▶ **Work to be completed**
Print, exactly as they stand, the lines from the start of the listing to the line containing "Lemma str_total a", inclusive.

*** Opening of Records for this task ***

(* ===== verification/PackRoundtrip.v ===== *)
(** What packing accepts, extraction accepts and reproduces: the tar that
    [writeTree] produces, applied as the only layer of a FileSet under the same
    limits, succeeds and leaves exactly the packed tree, with its content, its
    permission bits and its links.

    A directory tree is compared through the function from paths to what a
    reader sees there; the proof keeps such a view of the extraction in step with
    the walk. *)

From S2P Require Import Prelude GoStrings MediaPaths FilePaths OsRoot OsRootFacts Extract ExtractSafety Pack.

(** The order of the walk first: [filepath.WalkDir] visits the children of a directory
    in lexical order whatever order the file system lists them in. *)

(** * Lexical order *)

Section order.
Context `{GoRuntime}.

Lemma by_name_weak {A} : strict_weak (@by_name A).
Proof. apply (strict_weak_str (λ x : string * A, x.1)). Qed.

Lemma str_total a b : str_ltb a b = false → str_ltb b a = false → a = b.
Proof. rewrite !str_ltb_le. intros H1 H2. by apply (anti_symm String.le). Qed.

(** With distinct names the sorted order is determined. *)
Lemma sorted_unique {A} (l1 l2 : list (string * A)) :
  NoDup l1.*1 → l1 ≡ₚ l2 →
  Sorted (not_less by_name) l1 → Sorted (not_less by_name) l2 → l1 = l2.
Proof.
  intros Hnd Hp S1 S2.
  assert (Transitive (not_less (@by_name A))) as Htr.
  { intros x y z. unfold not_less. intros H1 H2. destruct (@by_name_weak A) as (_ & _ & Hn).
    by apply (Hn z y x). }
  apply (StronglySorted_unique_strong (not_less by_name)); [|by apply Sorted_StronglySorted..|done].
  intros [n1 a1] [n2 a2] H1 H2 L1 L2. unfold not_less, by_name in *. cbn in *.
  assert (n1 = n2) as -> by (by apply str_total). f_equal.
  rewrite <-Hp in H2. clear -Hnd H1 H2.
  induction l1 as [|[n a] l IH]; [by apply elem_of_nil in H1|].
  cbn in Hnd. apply NoDup_cons in Hnd as [Hn Hnd].
  apply elem_of_cons in H1, H2. destruct H1 as [[= -> ->]|H1], H2 as [H2|H2].
  - injection H2. congruence.
  - destruct Hn. apply list_elem_of_fmap. by exists (n, a2).
  - injection H2 as -> ->. destruct Hn. apply list_elem_of_fmap. by exists (n, a1).
  - by apply IH.
Qed.
Definition cm (A : Type) : Type := Cache → outcome A * Cache.

#[export] Instance cm_ret : MRet cm := λ A a c, (Done a, c).
#[export] Instance cm_bind : MBind cm := λ A B f m c,
  match m c with
  | (Done a, c) => f a c
  | (Failed e, c) => (Failed e, c)
  | (Crashed, c) => (Crashed, c)
  end.

Definition lift {A} (r : res srv_error A) : cm A := λ c,
  match r with Ok a => (Done a, c) | Err e => (Failed e, c) end.

Definition next_cfault (c : Cache) : cfault * Cache :=
  match c_faults c with
  | [] => (FOk, c)
  | f :: fs => (f, mkCache (c_dirs c) (c_tmp c) fs)
  end.

(** A call whose effect is all or nothing. *)
Definition call (effect : Cache → Cache) : cm unit := λ c,
  match next_cfault c with
  | (FOk, c) => (Done tt, effect c)
  | (FCrash, c) => (Crashed, c)
  | (_, c) => (Failed SrvIO, c)
  end.

(** [defer func() { _ = os.RemoveAll(tmp) }()]: runs unless the process dies. *)
Definition with_cleanup {A} (cleanup : cm unit) (m : cm A) : cm A := λ c,
  match m c with
  | (Crashed, c) => (Crashed, c)
  | (r, c) => match cleanup c with (Crashed, c) => (Crashed, c) | (_, c) => (r, c) end
  end.

(** [os.RemoveAll] of one digest directory, and of a whole name directory. *)
Definition remove_digest (name dgst : string) : cm unit := λ c,
  match next_cfault c with
  | (FOk, c) => (Done tt, set_dirs (alter (delete dgst) name) c)
  | (FCrash, c) => (Crashed, c)
  | (FFail, c) => (Failed SrvIO, c)
  | (FPart kept, c) => (Failed SrvIO, set_dirs (alter (partial_alter (λ d, d ≫= kept dgst) dgst) name) c)
  end.

Definition remove_name (name : string) : cm unit := λ c,
  match next_cfault c with
  | (FOk, c) => (Done tt, set_dirs (delete name) c)
  | (FCrash, c) => (Crashed, c)
  | (FFail, c) => (Failed SrvIO, c)
  | (FPart kept, c) => (Failed SrvIO, set_dirs (alter (map_imap kept) name) c)
  end.

(** * Layers *)

Record FileSet := mkFileSet {
  fs_Name : string; fs_Repo : string; fs_ManifestDigest : string; fs_Anonymous : bool }.

#[export] Instance FileSet_eq_dec : EqDecision FileSet.
Proof. solve_decision. Defined.

(** The store read surface ([Blobs]). *)
Record Blobs := mkBlobs {
  b_manifest : string → string → option string;
  b_blob : string → string → option string;
}.

Definition dockerManifestMediaType : string := "application/vnd.docker.distribution.manifest.v2+json".
Definition markerFile : string := ".complete".

Section server.
Context `{GoRuntime, Privilege, FileSetLib}.

(** [newDecompressor]: the decoded stream and whether it is whole. *)
Definition newDecompressor (raw mediaType : string) : res layer_error (string * bool) :=
  if has_suffix mediaType "+gzip" || has_suffix mediaType ".tar.gzip" then
    match gunzip raw with Some s => Ok s | None => Err GzipFailed end
  else if has_suffix mediaType "+zstd" then
    match unzstd raw with Some s => Ok s | None => Err ZstdFailed end
  else if has_suffix mediaType ".tar" || has_suffix mediaType "+tar" then Ok (raw, true)
  else Err (UnsupportedLayer mediaType).

(** [applyLayer]. *)
Definition applyLayer (b : Blobs) (repo : string) (ctx : list bool) (layer : image_descriptor)
    (x : extraction) : res srv_error (extraction * list bool) :=
  match b_blob b repo (id_digest layer) with
  | None => Err (SrvLayer (BlobMissing (id_digest layer)))
  | Some raw =>
      '(content, whole) ← wrap_err SrvLayer (newDecompressor raw (id_mediaType layer));
      let '(es, whole) := tar_read content whole in
      wrap_err SrvExtract (applyEntries ctx es whole x)
  end.

Fixpoint applyLayers (b : Blobs) (repo : string) (ctx : list bool) (layers : list image_descriptor)
    (x : extraction) : res srv_error extraction :=
  match layers with
  | [] => Ok x
  | layer :: layers =>
      '(x, ctx) ← applyLayer b repo ctx layer x;
      applyLayers b repo ctx layers x
  end.

(** [extractLayers], from an empty root to the restored directory modes. *)
Definition extractLayers (b : Blobs) (lim : Limits) (repo : string) (ctx : list bool)
    (layers : list image_descriptor) : res srv_error extraction :=
  x ← applyLayers b repo ctx layers (new_extraction lim);
  wrap_err SrvExtract (restore_modes x).

(** The manifest part of [extract]. *)
Definition extract_manifest (b : Blobs) (repo dgst : string) : res srv_error image_manifest :=
  match b_manifest b repo dgst with
  | None => Err SrvNoManifest
  | Some raw =>
      match decode_manifest raw with
      | None => Err SrvBadManifest
      | Some m =>
          if String.eqb (im_mediaType m) "" || String.eqb (im_mediaType m) MediaTypeImageManifest
             || String.eqb (im_mediaType m) dockerManifestMediaType
          then Ok m else Err (SrvNotAnImage (im_mediaType m))
      end
  end.

(** [extract]: a temporary directory, the layers, the marker, then the rename. *)
Definition extract (b : Blobs) (lim : Limits) (ctx : list bool) (set : FileSet) (tmp nameDir digestDir : string) :
    cm unit :=
  m ← lift (extract_manifest b (fs_Repo set) (fs_ManifestDigest set));
  _ ← call (set_tmp (cons tmp));
  with_cleanup (call (set_tmp (filter (λ t, t ≠ tmp)))) (
    _ ← call id;
    x ← lift (extractLayers b lim (fs_Repo set) ctx (im_layers m));
    _ ← call id;
    _ ← call (set_dirs (λ dirs, <[nameDir := default ∅ (dirs !! nameDir)]> dirs));
    _ ← remove_digest nameDir digestDir;
    call (λ c, set_tmp (filter (λ t, t ≠ tmp)) (put_dir nameDir digestDir (mkCached true (Some (x_root x))) c))).

(** [isComplete]. *)
Definition is_complete (d : cached) : bool := cd_marker d && bool_decide (is_Some (cd_rootfs d)).
Definition isComplete (c : Cache) (nameDir digestDir : string) : bool :=
  match at_dir c nameDir digestDir with Some d => is_complete d | None => false end.

(** * The server *)

Record servedSet := mkServed { ss_set : FileSet; ss_name : string; ss_dir : string }.

Record Server := mkServer {
  sv_limits : Limits;
  sv_served : gmap string servedSet;
  sv_order : list string;
}.

Definition NewServer (limits : Limits) : Server := mkServer (effective limits) ∅ [].

(** [releaseServedDigest]: only the served map changes. *)
Definition releaseServedDigest (name dgst : string) (s : Server) : Server :=
  match sv_served s !! name with
  | Some ss =>
      if String.eqb (fs_ManifestDigest (ss_set ss)) dgst
      then mkServer (sv_limits s) (delete name (sv_served s)) (sv_order s)
      else s
  | None => s
  end.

*** Close of Records for this task ***

▶ **Response box**
(* ===== verification/PackRoundtrip.v ===== *)
(** What packing accepts, extraction accepts and reproduces: the tar that
    [writeTree] produces, applied as the only layer of a FileSet under the same
    limits, succeeds and leaves exactly the packed tree, with its content, its
    permission bits and its links.

    A directory tree is compared through the function from paths to what a
    reader sees there; the proof keeps such a view of the extraction in step with
    the walk. *)

From S2P Require Import Prelude GoStrings MediaPaths FilePaths OsRoot OsRootFacts Extract ExtractSafety Pack.

(** The order of the walk first: [filepath.WalkDir] visits the children of a directory
    in lexical order whatever order the file system lists them in. *)

(** * Lexical order *)

Section order.
Context `{GoRuntime}.

Lemma by_name_weak {A} : strict_weak (@by_name A).
Proof. apply (strict_weak_str (λ x : string * A, x.1)). Qed.

Lemma str_total a b : str_ltb a b = false → str_ltb b a = false → a = b.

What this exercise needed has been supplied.